## RECORDS SHOWN
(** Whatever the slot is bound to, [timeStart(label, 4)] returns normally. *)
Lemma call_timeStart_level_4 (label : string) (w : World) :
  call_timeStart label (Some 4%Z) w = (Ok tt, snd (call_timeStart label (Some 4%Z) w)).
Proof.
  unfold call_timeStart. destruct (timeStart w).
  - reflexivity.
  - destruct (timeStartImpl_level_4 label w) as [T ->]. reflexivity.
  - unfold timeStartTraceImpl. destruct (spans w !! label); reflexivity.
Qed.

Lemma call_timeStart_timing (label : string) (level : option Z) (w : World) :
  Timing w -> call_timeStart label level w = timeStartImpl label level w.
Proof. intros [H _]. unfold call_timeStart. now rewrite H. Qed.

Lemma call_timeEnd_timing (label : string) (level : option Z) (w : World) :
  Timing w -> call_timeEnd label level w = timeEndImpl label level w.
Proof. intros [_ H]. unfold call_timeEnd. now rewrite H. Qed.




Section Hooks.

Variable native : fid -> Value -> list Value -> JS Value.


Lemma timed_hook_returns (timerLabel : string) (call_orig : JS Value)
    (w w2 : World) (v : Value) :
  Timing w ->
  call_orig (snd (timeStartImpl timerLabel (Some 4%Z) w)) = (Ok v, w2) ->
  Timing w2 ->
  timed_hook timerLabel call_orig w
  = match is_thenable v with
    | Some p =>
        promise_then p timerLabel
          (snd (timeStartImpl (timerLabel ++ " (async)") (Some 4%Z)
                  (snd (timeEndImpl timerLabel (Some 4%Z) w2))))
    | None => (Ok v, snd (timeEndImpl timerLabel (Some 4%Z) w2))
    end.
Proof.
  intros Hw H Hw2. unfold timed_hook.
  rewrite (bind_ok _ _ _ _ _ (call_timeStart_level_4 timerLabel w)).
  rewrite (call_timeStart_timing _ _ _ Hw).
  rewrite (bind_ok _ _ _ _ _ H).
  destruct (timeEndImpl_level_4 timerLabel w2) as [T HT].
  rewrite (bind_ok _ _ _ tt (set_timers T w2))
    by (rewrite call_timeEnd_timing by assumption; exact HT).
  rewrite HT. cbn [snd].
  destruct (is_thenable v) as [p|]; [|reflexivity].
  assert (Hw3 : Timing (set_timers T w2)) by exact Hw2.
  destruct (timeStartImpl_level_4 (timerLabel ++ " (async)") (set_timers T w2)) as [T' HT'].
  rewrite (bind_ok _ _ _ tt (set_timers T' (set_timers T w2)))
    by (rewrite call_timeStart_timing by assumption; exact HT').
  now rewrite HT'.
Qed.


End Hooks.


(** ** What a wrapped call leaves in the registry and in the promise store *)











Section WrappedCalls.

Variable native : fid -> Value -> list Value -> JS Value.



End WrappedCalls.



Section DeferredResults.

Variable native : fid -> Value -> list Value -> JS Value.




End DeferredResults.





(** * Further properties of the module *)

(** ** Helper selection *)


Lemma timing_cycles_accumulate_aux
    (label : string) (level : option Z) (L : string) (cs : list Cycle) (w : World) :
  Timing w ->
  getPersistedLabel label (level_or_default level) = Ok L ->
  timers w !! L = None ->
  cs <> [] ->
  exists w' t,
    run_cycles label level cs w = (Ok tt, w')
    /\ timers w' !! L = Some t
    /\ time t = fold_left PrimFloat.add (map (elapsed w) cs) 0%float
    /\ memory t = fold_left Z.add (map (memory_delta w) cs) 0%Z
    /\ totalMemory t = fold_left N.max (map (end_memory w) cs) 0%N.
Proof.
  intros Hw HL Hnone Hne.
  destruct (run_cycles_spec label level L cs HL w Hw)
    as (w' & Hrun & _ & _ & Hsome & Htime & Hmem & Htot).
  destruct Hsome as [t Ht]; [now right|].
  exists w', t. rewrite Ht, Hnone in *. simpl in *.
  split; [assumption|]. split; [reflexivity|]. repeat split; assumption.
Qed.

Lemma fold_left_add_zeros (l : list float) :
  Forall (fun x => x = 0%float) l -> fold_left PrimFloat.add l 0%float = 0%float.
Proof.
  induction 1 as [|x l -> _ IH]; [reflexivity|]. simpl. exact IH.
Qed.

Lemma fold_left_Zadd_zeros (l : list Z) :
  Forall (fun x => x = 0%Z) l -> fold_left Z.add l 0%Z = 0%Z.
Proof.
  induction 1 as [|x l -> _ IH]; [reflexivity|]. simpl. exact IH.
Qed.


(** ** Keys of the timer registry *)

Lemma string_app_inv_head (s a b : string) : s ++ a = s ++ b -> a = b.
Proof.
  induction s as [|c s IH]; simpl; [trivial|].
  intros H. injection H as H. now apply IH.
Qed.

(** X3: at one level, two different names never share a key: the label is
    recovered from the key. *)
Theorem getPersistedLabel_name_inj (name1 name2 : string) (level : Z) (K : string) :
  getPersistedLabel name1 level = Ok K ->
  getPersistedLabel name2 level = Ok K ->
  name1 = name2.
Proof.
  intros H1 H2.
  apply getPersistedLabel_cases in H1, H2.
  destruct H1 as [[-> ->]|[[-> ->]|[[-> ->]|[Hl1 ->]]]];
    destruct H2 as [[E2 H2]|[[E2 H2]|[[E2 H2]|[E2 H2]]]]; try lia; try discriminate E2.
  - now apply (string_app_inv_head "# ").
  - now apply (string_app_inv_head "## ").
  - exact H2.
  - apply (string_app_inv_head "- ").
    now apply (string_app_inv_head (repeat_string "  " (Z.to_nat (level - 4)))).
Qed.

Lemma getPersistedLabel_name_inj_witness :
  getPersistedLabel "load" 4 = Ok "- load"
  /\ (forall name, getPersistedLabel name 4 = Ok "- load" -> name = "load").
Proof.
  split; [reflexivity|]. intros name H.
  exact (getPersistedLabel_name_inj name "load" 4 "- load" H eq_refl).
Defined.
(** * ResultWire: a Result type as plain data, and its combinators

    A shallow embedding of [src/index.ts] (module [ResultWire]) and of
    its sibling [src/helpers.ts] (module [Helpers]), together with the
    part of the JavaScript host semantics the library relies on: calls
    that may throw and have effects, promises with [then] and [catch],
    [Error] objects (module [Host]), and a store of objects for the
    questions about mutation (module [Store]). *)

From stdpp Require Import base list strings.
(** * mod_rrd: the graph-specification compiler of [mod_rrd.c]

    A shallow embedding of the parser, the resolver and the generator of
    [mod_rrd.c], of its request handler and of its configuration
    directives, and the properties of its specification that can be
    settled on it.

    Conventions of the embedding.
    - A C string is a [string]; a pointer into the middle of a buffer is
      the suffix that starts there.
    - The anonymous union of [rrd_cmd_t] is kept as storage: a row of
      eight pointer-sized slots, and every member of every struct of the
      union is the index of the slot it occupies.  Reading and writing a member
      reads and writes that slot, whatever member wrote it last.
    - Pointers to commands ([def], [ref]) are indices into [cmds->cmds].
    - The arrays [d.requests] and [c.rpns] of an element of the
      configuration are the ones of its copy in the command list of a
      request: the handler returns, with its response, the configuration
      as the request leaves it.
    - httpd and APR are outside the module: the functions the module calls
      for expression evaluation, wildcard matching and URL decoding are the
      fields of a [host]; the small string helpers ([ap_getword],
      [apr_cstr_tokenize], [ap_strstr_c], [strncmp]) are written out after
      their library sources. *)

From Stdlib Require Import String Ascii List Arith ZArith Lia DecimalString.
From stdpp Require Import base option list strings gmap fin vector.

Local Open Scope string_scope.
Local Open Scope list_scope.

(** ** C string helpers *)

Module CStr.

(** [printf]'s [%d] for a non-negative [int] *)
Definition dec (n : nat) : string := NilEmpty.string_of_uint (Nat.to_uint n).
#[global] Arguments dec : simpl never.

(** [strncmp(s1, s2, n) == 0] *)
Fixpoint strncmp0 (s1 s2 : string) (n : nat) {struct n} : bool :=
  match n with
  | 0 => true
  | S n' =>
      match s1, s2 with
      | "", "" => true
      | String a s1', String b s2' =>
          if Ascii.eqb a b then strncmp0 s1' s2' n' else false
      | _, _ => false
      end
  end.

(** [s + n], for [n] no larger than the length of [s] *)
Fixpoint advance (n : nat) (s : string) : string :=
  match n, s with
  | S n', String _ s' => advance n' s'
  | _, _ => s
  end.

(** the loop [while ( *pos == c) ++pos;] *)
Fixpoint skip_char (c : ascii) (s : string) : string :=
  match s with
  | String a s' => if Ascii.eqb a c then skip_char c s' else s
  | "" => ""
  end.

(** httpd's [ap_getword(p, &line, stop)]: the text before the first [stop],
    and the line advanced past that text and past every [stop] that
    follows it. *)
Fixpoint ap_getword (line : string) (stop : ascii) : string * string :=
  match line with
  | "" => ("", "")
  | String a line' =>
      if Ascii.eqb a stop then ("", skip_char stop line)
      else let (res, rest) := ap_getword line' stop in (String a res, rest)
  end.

==

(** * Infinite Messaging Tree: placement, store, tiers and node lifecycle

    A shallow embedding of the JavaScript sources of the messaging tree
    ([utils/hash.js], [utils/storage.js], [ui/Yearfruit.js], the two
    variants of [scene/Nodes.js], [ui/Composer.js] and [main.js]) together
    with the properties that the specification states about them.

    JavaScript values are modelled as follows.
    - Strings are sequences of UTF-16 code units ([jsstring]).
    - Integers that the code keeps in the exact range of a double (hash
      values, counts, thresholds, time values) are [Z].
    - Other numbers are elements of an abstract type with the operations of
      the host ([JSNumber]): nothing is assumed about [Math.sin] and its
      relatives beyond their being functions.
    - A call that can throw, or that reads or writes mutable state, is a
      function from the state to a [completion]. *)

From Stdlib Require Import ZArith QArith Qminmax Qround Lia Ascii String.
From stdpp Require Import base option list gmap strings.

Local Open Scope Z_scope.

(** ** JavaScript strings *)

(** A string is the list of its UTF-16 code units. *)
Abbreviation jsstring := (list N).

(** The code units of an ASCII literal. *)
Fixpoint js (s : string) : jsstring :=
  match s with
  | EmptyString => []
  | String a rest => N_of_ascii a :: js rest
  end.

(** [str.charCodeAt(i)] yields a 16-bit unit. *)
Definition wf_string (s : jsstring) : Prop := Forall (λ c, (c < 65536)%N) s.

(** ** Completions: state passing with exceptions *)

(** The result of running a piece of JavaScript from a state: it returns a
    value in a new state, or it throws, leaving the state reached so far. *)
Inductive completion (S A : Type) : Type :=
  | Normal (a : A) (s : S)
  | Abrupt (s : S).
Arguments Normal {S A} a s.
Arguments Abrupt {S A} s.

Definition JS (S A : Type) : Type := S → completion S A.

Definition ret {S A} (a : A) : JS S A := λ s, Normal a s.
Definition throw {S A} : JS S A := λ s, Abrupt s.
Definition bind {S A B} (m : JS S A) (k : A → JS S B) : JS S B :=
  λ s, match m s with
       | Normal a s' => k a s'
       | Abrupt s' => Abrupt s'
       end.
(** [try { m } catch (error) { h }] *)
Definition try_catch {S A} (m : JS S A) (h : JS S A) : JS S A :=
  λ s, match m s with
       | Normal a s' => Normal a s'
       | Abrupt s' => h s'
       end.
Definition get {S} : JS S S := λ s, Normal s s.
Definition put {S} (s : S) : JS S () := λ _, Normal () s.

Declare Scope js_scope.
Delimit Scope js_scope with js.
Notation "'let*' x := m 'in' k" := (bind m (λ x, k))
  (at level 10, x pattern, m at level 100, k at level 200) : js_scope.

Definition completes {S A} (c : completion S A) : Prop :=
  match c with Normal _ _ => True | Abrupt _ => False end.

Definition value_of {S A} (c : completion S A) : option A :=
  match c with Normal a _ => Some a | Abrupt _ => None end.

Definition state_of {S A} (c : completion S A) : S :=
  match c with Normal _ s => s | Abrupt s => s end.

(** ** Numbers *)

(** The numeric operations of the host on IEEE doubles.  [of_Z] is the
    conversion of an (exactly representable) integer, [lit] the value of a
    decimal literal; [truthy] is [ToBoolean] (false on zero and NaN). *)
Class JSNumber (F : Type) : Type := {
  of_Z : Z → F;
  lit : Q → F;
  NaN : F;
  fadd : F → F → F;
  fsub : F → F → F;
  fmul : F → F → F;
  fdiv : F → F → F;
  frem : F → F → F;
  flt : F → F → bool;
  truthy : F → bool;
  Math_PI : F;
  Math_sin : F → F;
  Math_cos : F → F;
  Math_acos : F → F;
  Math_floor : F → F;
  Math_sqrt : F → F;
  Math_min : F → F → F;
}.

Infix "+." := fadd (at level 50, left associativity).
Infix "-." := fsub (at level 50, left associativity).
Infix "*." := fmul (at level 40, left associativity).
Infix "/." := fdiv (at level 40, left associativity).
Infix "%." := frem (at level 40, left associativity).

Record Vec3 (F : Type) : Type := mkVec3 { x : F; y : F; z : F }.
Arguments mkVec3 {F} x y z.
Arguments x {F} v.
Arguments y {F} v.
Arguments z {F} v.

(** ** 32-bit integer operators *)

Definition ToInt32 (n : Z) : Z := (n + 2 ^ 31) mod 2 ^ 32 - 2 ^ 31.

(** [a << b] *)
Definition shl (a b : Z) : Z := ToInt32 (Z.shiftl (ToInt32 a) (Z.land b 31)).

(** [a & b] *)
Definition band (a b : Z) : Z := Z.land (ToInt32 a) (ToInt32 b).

* * *

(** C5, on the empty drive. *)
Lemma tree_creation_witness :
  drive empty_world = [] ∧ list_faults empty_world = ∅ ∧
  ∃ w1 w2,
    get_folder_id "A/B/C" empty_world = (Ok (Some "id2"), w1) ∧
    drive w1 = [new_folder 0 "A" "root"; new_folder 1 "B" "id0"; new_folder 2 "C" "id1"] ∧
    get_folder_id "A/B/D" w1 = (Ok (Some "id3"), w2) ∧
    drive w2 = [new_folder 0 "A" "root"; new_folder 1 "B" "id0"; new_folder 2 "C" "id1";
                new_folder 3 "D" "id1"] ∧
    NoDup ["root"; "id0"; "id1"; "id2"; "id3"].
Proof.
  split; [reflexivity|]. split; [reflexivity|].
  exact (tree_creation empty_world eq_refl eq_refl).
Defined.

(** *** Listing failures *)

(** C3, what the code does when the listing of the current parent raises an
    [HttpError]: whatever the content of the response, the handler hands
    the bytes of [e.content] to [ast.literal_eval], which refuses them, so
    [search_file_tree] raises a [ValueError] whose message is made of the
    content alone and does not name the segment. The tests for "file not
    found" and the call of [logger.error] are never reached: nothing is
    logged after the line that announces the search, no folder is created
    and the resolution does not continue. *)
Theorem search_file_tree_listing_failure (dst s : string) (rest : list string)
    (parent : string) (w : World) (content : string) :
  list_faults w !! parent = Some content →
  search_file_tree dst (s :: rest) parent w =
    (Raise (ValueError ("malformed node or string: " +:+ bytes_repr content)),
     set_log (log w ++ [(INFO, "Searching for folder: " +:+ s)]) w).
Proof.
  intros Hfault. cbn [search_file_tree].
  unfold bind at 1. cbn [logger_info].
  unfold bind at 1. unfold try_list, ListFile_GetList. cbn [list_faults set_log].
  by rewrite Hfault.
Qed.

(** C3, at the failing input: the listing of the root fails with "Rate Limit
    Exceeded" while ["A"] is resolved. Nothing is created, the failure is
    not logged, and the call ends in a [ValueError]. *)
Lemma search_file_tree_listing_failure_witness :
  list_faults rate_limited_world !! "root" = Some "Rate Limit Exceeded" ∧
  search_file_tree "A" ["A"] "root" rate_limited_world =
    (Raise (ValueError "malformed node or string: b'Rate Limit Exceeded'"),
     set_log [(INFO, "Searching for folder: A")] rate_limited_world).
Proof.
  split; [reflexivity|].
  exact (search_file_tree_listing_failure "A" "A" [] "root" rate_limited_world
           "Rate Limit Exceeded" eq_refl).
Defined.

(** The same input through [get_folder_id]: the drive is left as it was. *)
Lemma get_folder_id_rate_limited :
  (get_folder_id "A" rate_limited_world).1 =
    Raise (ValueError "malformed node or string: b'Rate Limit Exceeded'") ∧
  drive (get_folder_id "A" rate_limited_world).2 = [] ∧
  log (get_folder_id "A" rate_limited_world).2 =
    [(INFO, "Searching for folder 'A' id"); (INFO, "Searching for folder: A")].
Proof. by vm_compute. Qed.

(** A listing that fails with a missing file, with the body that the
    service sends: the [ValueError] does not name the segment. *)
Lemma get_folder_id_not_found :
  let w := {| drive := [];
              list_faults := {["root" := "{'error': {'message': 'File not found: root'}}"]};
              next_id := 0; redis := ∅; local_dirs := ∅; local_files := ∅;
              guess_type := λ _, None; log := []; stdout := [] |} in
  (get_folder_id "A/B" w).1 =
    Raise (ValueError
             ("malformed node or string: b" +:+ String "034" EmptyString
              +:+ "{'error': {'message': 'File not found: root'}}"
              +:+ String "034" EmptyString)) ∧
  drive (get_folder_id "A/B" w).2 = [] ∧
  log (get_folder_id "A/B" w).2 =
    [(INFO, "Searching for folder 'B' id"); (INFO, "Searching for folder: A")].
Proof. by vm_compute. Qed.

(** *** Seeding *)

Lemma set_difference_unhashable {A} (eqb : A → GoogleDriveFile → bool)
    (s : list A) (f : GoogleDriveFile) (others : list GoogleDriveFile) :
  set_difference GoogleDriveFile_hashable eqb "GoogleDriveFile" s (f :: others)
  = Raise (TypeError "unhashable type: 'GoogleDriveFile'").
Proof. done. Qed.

## WHAT TO DO
In the listing above, find the line with "Fixpoint strncmp0 (s1" and the line with "advance n' s'"; output exactly those lines and all lines between them.

## SOLUTION FOR THIS EXERCISE
Fixpoint strncmp0 (s1 s2 : string) (n : nat) {struct n} : bool :=
  match n with
  | 0 => true
  | S n' =>
      match s1, s2 with
      | "", "" => true
      | String a s1', String b s2' =>
          if Ascii.eqb a b then strncmp0 s1' s2' n' else false
      | _, _ => false
      end
  end.

(** [s + n], for [n] no larger than the length of [s] *)
Fixpoint advance (n : nat) (s : string) : string :=
  match n, s with
  | S n', String _ s' => advance n' s'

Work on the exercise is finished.